My better half and I own Brainfood Bookstore in Longmont, Colorado. It is the only exclusively indie- and local-lit bookstore in the nation. We meet a lot of crazy folks.

Testimonial from a former roommate:
"Living with you was like living with a quiet little opinionated deer person who floated around like a ghost and said smart/nutso things and ate seaweed. "

I love Colorado. I love mountains. I love hiking. I read and write. I raise my children to the best of my ability. I have lupus and have defeated early-stage cancer twice, so I pretty much fully support the use of medical marijuana.

 

This is about Circles. Just read it. I kinda just blew my own mind right now.

zirkulua:

My friend Chris is an electrical engineer and he thought of something one day. Pi, because it is an irrational number, it is basically just an infinite string of numbers that is pretty much random. It doesn’t have a repeating pattern, it’s just a bunch of numbers that are pretty much meaningless. However, because he’s an electrical engineer and is thinking about computers when he isn’t sleeping or eating, a thought occurred to him. If you took any set of information and coded it in base-10 (digits 0-9), it would also appear as a random string of numbers.
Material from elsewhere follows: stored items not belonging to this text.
(** Shortening keeps a name valid. *)
Lemma shorten_valid name :
  nameBytes name -> startsPlain name -> HasSuffix name (str ".") = false -> isReserved name = false ->
  (64 < length name)%nat ->
  WSTLSFileNameIsValid
    (TrimRight (take (64 - length (keptExt name)) name) (str ".") ++ keptExt name) = true.
Proof.
  intros Hb Hs Hd Hr Hl. destruct (keptExt_spec name Hb Hs Hd) as (stem & En & Hst & Hle & Hext & _).
  remember (keptExt name) as ext eqn:Hk. clear Hk.
  assert (Hbe : nameBytes ext) by (rewrite En in Hb; by apply Forall_app in Hb as [_ ?]).
  pose proof (startsPlain_take (64 - length ext) name ltac:(lia) Hs) as Hst'.
  assert (Hde : ext = [] \/ ext <> [] /\ HasSuffix ext (str ".") = false).
  { destruct Hext as [->|(after & -> & Ha)]; [by left|]. right. split; [done|].
    apply HasSuffix_dot_last. rewrite HasSuffix_dot_last, En, last_app in Hd.
    by destruct (last ("."%char :: after)). }
  apply WSTLSFileNameIsValid_spec. split; [|split; [|split; [|split]]].
  - apply Forall_app. split; [|done]. apply nameBytes_TrimRight. by apply Forall_take.
  - by apply startsPlain_app, startsPlain_TrimRight.
  - rewrite length_app. destruct (TrimRight_prefix (take (64 - length ext) name) (str ".")) as (t & Et & _).
    apply (f_equal length) in Et. rewrite length_app, length_take in Et. lia.
  - destruct Hde as [->|[Hne Hde]]; [rewrite app_nil_r; apply TrimRight_nodot_suffix|].
    by apply nodot_HasSuffix.
  - set (p := take (64 - length ext) name) in *. destruct (decide ("."%char ∈ p)) as [Hp|Hp].
    + eapply unreserved_same; [|exact Hr].
      rewrite <- (take_drop (64 - length ext) name), firstPart_app_dot by done.
      fold p. rewrite <- (firstPart_TrimRight p) by done.
      destruct (decide ("."%char ∈ TrimRight p (str "."))) as [Hq|Hq]; [by rewrite firstPart_app_dot|].
      rewrite (firstPart_nodot _ ext Hq) by (destruct Hext as [->|(? & -> & _)]; eauto).
      rewrite <- (app_nil_r (TrimRight p _)) at 1. by rewrite firstPart_nodot by eauto.
    + apply unreserved_start; [intros Hq; by apply TrimRight_elem in Hq|]. right. right.
      assert (rclean (str ".") p) as Hc.
      { intros c Hc%last_Some_elem_of Hin. apply Hp. cbn in Hin. set_solver. }
      rewrite TrimRight_id by done. unfold p. rewrite length_take. lia.
Qed.

(** The name derived from any file name is a valid stored name. *)
Lemma sanitize_valid base : WSTLSFileNameIsValid (sanitizeWSTLSFileName base) = true.
Proof.
  unfold sanitizeWSTLSFileName. set (b := map _ _).
  assert (Hb : nameBytes b).
  { apply Forall_fmap, Forall_forall. intros r _. cbn. destruct (keptRune r) eqn:E; [|done].
    by apply keptRune_byte. }
  destruct (Trim_dot b) as [->|[Hs Hd]]; [done|]. apply (nameBytes_Trim b (str ".")) in Hb.
  destruct (Trim b (str ".")) as [|c rest] eqn:Et; [done|]. rewrite <- Et in *. clear c rest Et.
  set (t := Trim b (str ".")) in *. clearbody t. clear b.
  set (name := if isReserved t then str "_" ++ t else t).
  assert (nameBytes name /\ startsPlain name /\ HasSuffix name (str ".") = false
          /\ isReserved name = false) as (Hb' & Hs' & Hd' & Hr').
  { unfold name. destruct (isReserved t) eqn:Hr; [|done]. split; [by constructor|]. split; [done|].
    split; [apply nodot_HasSuffix; [by destruct t|done]|].
    apply unreserved_start; cbn; set_solver. }
  clearbody name. change wsTLSFileNameMaxLen with 64%nat.
  destruct (Nat.ltb_spec 64 (length name)); [by apply shorten_valid|].
  by apply WSTLSFileNameIsValid_spec.
Qed.

(** ** Numbering *)

Lemma format_length base n z k :
  2 <= base -> 0 <= z < base ^ Z.of_nat k -> (0 < k)%nat -> (length (format base n z) <= k)%nat.
Proof.
  intros Hb. revert z k. induction n as [|n IH]; intros z k Hz Hk; cbn [format]; [cbn; lia|].
  destruct (Z.ltb_spec z base); [cbn; lia|]. rewrite length_app. cbn [length].
  destruct k as [|[|k]]; [lia|cbn in Hz; lia|].
  assert (length (format base n (z / base)) <= S k)%nat; [|lia].
  apply IH; [|lia]. split; [apply Z.div_pos; lia|]. apply Z.div_lt_upper_bound; [lia|].
  rewrite (Nat2Z.inj_succ (S k)), Z.pow_succ_r in Hz by lia. lia.
Qed.

Lemma itoa_length z : 0 <= z < 2 ^ 63 -> (1 <= length (itoa z) <= 19)%nat.
Proof.
  intros Hz. split.
  - pose proof (itoa_nonempty z) as H. destruct (itoa z); [done|cbn; lia].
  - apply format_length; [lia| |lia]. change (10 ^ Z.of_nat 19) with 10000000000000000000. lia.
Qed.

Lemma itoa_bytes z : 0 <= z -> Forall (fun c => isDigit c = true) (itoa z).
Proof.
  intros Hz. eapply Forall_impl; [apply FormatUint_digits; lia|].
  intros c (d & Hd & ->). apply (Forall_Z_range (fun d => isDigit (digitChar d)) 10); [done|lia].
Qed.

Lemma digit_facts c : isDigit c = true -> laterNameByte c = true /\ c <> "."%char /\ lowerByte c = c.
Proof.
  intros Hc. pose proof (code_cases (fun c => negb (isDigit c)
    || (laterNameByte c && negb (Ascii.eqb c ".") && Ascii.eqb (lowerByte c) c)) eq_refl c) as H.
  cbn beta in H. rewrite Hc in H. cbn [negb orb] in H.
  rewrite !andb_true_iff, !negb_true_iff, Ascii.eqb_neq, Ascii.eqb_eq in H. naive_solver.
Qed.

Section Candidates.
Context (stem ext : gostring).
Context (Hstem : startsPlain stem) (Hbytes : nameBytes (stem ++ ext)) (Hlen : (length ext <= 32)%nat)
  (Hext : ext = [] \/ exists after, ext = "."%char :: after /\ after <> [])
  (Hdot : HasSuffix (stem ++ ext) (str ".") = false) (Hres : isReserved (stem ++ ext) = false).

(** Every candidate exists: it is a prefix of the stem, a number and the
    extension, within the limit. *)
Lemma uniqueCandidate_shape i :
  0 <= i < 2 ^ 63 -> exists n, (0 < n)%nat
    /\ uniqueCandidate stem ext i = Ok (take n stem ++ (str "-" ++ itoa i) ++ ext)
    /\ (length (take n stem ++ (str "-" ++ itoa i) ++ ext) <= 64)%nat.
Proof.
  intros Hi. pose proof (itoa_length i Hi) as Hl. unfold uniqueCandidate.
  change wsTLSFileNameMaxLen with 64%nat.
  assert (Hs : length (str "-" ++ itoa i) = S (length (itoa i))) by done.
  destruct (Nat.ltb_spec 64 (length stem + length (str "-" ++ itoa i) + length ext)) as [Hgt|Hle].
  - destruct (Z.ltb_spec (Z.of_nat 64 - Z.of_nat (length (str "-" ++ itoa i)) - Z.of_nat (length ext)) 0); [lia|].
    eexists. split; [|split; [reflexivity|]]; [lia|].
    rewrite !length_app, length_take in *. cbn [length str String.list_ascii_of_string] in *. lia.
  - exists (length stem). split; [by apply startsPlain_pos|].
    rewrite firstn_all. split; [done|]. rewrite !length_app in *. lia.
Qed.

Lemma uniqueCandidate_valid i name :
  0 <= i < 2 ^ 63 -> uniqueCandidate stem ext i = Ok name -> WSTLSFileNameIsValid name = true.
Proof.
  intros Hi E. destruct (uniqueCandidate_shape i Hi) as (n & Hn & E' & Hl).
  rewrite E' in E. apply Ok_inj in E as <-. apply Forall_app in Hbytes as [Hb1 Hb2].
  pose proof (itoa_bytes i ltac:(lia)) as Hdig.
  apply WSTLSFileNameIsValid_spec. split; [|split; [|split; [done|split]]].
  - apply Forall_app. split; [by apply Forall_take|]. apply Forall_app. split; [|done].
    apply Forall_app. split; [by repeat constructor|]. eapply Forall_impl; [exact Hdig|].
    intros c Hc. by apply digit_facts.
  - by apply startsPlain_app, startsPlain_take.
  - apply nodot_HasSuffix; [done|]. destruct Hext as [->|(after & -> & Ha)].
    + rewrite app_nil_r. apply nodot_HasSuffix; [apply itoa_nonempty|].
      apply HasSuffix_dot_last. intros Hl'%last_Some_elem_of. rewrite Forall_forall in Hdig.
      by apply Hdig, digit_facts in Hl' as (_ & ? & _).
    + apply nodot_HasSuffix; [done|]. rewrite HasSuffix_dot_last, last_app in Hdot.
      apply HasSuffix_dot_last. by destruct (last ("."%char :: after)).
  - destruct (decide ("."%char ∈ take n stem)) as [Hp|Hp].
    + eapply unreserved_same; [|exact Hres].
      rewrite <- (take_drop n stem), <- (assoc_L (++)). rewrite take_drop.
      by rewrite !firstPart_app_dot.
    + rewrite <- (assoc_L (++)), (assoc_L (++)). apply unreserved_start; [|left; set_solver].
      cbn. set_solver.
Qed.

(** Different numbers give names that differ in more than letter case. *)
Lemma uniqueCandidate_inj i j a b :
  0 <= i < 2 ^ 63 -> 0 <= j < 2 ^ 63 ->
  uniqueCandidate stem ext i = Ok a -> uniqueCandidate stem ext j = Ok b ->
  map lowerByte a = map lowerByte b -> i = j.
Proof.
  intros Hi Hj Ea Eb.
  destruct (uniqueCandidate_shape i Hi) as (n & _ & Ei & _). rewrite Ei in Ea. apply Ok_inj in Ea as <-.
  destruct (uniqueCandidate_shape j Hj) as (m & _ & Ej & _). rewrite Ej in Eb. apply Ok_inj in Eb as <-.
  rewrite !(assoc_L (++)), !(map_app _ _ ext). intros E%app_inv_tail. rewrite !map_app in E.
  assert (Hd : forall z, 0 <= z -> map lowerByte (itoa z) = itoa z).
  { intros z Hz. rewrite <- (map_id (itoa z)) at 2. apply map_ext_in. intros c Hc%list_elem_of_In.
    pose proof (itoa_bytes z Hz) as HF. rewrite Forall_forall in HF. by apply HF, digit_facts in Hc as (_ & _ & ?). }
  rewrite !Hd in E by lia. rewrite <- !(assoc_L (++)) in E.
  change (map lowerByte (str "-")) with ["-"%char] in E. cbn [app] in E.
  assert (Hno : forall z, 0 <= z -> "-"%char ∉ itoa z) by (intros z Hz; apply itoa_notin; [done|cbn; set_solver]).
  apply (f_equal (cut_last "-")) in E.
  rewrite !cut_last_app in E by (apply Hno; lia). assert (En : itoa i = itoa j) by congruence.
  apply (f_equal Atoi) in En. rewrite !Atoi_itoa in En by (unfold maxInt; lia). congruence.
Qed.

Context `{UnicodeTables}.

Lemma lower_candidate i name :
  0 <= i < 2 ^ 63 -> uniqueCandidate stem ext i = Ok name -> ToLower name = map lowerByte name.
Proof.
  intros Hi E. apply ToLower_ascii, nameBytes_ascii, valid_bytes. by eapply uniqueCandidate_valid.
Qed.

(** The loop returns a free candidate, or every candidate it tried is taken. *)
Lemma uniqueLoop_spec fuel taken i :
  0 <= i -> i + Z.of_nat fuel < 2 ^ 63 ->
  (exists j name, i <= j < i + Z.of_nat fuel /\ uniqueCandidate stem ext j = Ok name
     /\ ToLower name ∉ taken /\ uniqueLoop fuel stem ext taken i = Ok name)
  \/ (forall j name, i <= j < i + Z.of_nat fuel -> uniqueCandidate stem ext j = Ok name ->
        ToLower name ∈ taken).
Proof.
  revert i; induction fuel as [|fuel IH]; intros i Hi Hf; [right; lia|].
  cbn [uniqueLoop]. destruct (uniqueCandidate_shape i ltac:(lia)) as (n & _ & E & _).
  rewrite E. cbn [rbind]. case_bool_decide as Hin.
  - destruct (IH (i + 1) ltac:(lia) ltac:(lia)) as [(j & name & Hj & Hr)|Hall].
    + left. exists j, name. split; [lia|done].
    + right. intros j name Hj Ej. destruct (decide (j = i)) as [->|]; [congruence|].
      apply (Hall j); [lia|done].
  - left. exists i, (take n stem ++ (str "-" ++ itoa i) ++ ext). split; [lia|done].
Qed.

(** More candidates than taken names: one is free. *)
Lemma uniqueLoop_free taken :
  Z.of_nat (size taken) < 2 ^ 62 ->
  exists name, uniqueLoop (S (size taken)) stem ext taken 2 = Ok name
    /\ WSTLSFileNameIsValid name = true /\ ToLower name ∉ taken.
Proof.
  intros Hsz. destruct (uniqueLoop_spec (S (size taken)) taken 2) as [(j & name & Hj & Ej & Hn & E)|Hall];
    [lia|lia| |].
  { exists name. split; [done|]. split; [|done]. eapply uniqueCandidate_valid; [|exact Ej]. lia. }
  exfalso. set (cand i := default [] (match uniqueCandidate stem ext (Z.of_nat i) with Ok a => Some (ToLower a) | Err _ => None end)).
  assert (Hc : forall i, (2 <= i < 2 + S (size taken))%nat -> exists a,
             uniqueCandidate stem ext (Z.of_nat i) = Ok a /\ cand i = map lowerByte a /\ cand i ∈ taken).
  { intros i Hi. destruct (uniqueCandidate_shape (Z.of_nat i) ltac:(lia)) as (n & _ & E & _).
    eexists. split; [exact E|]. unfold cand. rewrite E. cbn [default].
    split; [eapply lower_candidate; [|exact E]; lia|]. eapply Hall; [|exact E]. lia. }
  assert (Hnd : NoDup (map cand (seq 2 (S (size taken))))).
  { apply NoDup_fmap_2_strong; [|apply NoDup_seq]. intros x y Hx%elem_of_seq Hy%elem_of_seq Exy.
    destruct (Hc x ltac:(lia)) as (a & Ea & Ca & _), (Hc y ltac:(lia)) as (b & Eb & Cb & _).
    apply Nat2Z.inj. eapply uniqueCandidate_inj; [..|exact Ea|exact Eb|]; [lia|lia|congruence]. }
  assert (Hsub : list_to_set (map cand (seq 2 (S (size taken)))) ⊆ taken).
  { intros x (i & -> & Hi%elem_of_seq)%elem_of_list_to_set%list_elem_of_fmap.
    destruct (Hc i ltac:(lia)) as (_ & _ & _ & ?). done. }
  apply subseteq_size in Hsub. rewrite size_list_to_set, length_map, length_seq in Hsub by done. lia.
Qed.
End Candidates.

(** From a valid name, uniqueWSTLSFileName ends with a valid name that is free. *)
Lemma unique_valid `{UnicodeTables} name taken :
  WSTLSFileNameIsValid name = true -> Z.of_nat (size taken) < 2 ^ 62 ->
  exists name', uniqueWSTLSFileName name taken = Ok name'
    /\ WSTLSFileNameIsValid name' = true /\ ToLower name' ∉ taken.
Proof.
  intros Hv Hsz. unfold uniqueWSTLSFileName. case_bool_decide as Hin; [by exists name|].
  apply WSTLSFileNameIsValid_spec in Hv as (Hb & Hs & Hl & Hd & Hr).
  destruct (keptExt_spec name Hb Hs Hd) as (stem & En & Hst & Hle & Hext & Ht). rewrite Ht.
  rewrite En in Hb, Hd, Hr. by apply uniqueLoop_free.
Qed.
For anyone not familiar with how computers work: All computers use binary (digits 0 and 1) to code information. This is because of the physical characteristics of data storage. Early computers had lights on or off, cards punched or not punched, and now hard drives, for example, are magnetized in patterns of reversing or not reversing direction. Coding in base-10 means that there are 10 options for any specific bit of information (imagine each lightbulb has 10 different brightnesses instead of simply on or off). This means more information could be stored in less space. Genes are coded in base-4 (ATCG), and English words are coded in base-26 (a through z).

Back to Pi. Because pi has an infinite string of random numbers, at some point, any string of numbers will exist somewhere along the line. Using this idea, any piece of information could be stored in base-10 inside pi. You could code the text of the entire Encyclopaedia Brittanica, the Mona Lisa, the Star Wars trilogy, or even this blog and find it somewhere in pi.

Think about it for a sec. Let it blow your mind a little bit. 

Now. Here’s the best part.

I asked myself, “What is pi, again?” Right, the ratio between a circle’s circumference and its diameter. π=c/d


Every circle inherently stores every single piece of information that has ever existed or ever will exist from the big bang to the end of the universe.

 

 

 

 

 

Circles are literally everything.

Mind blown.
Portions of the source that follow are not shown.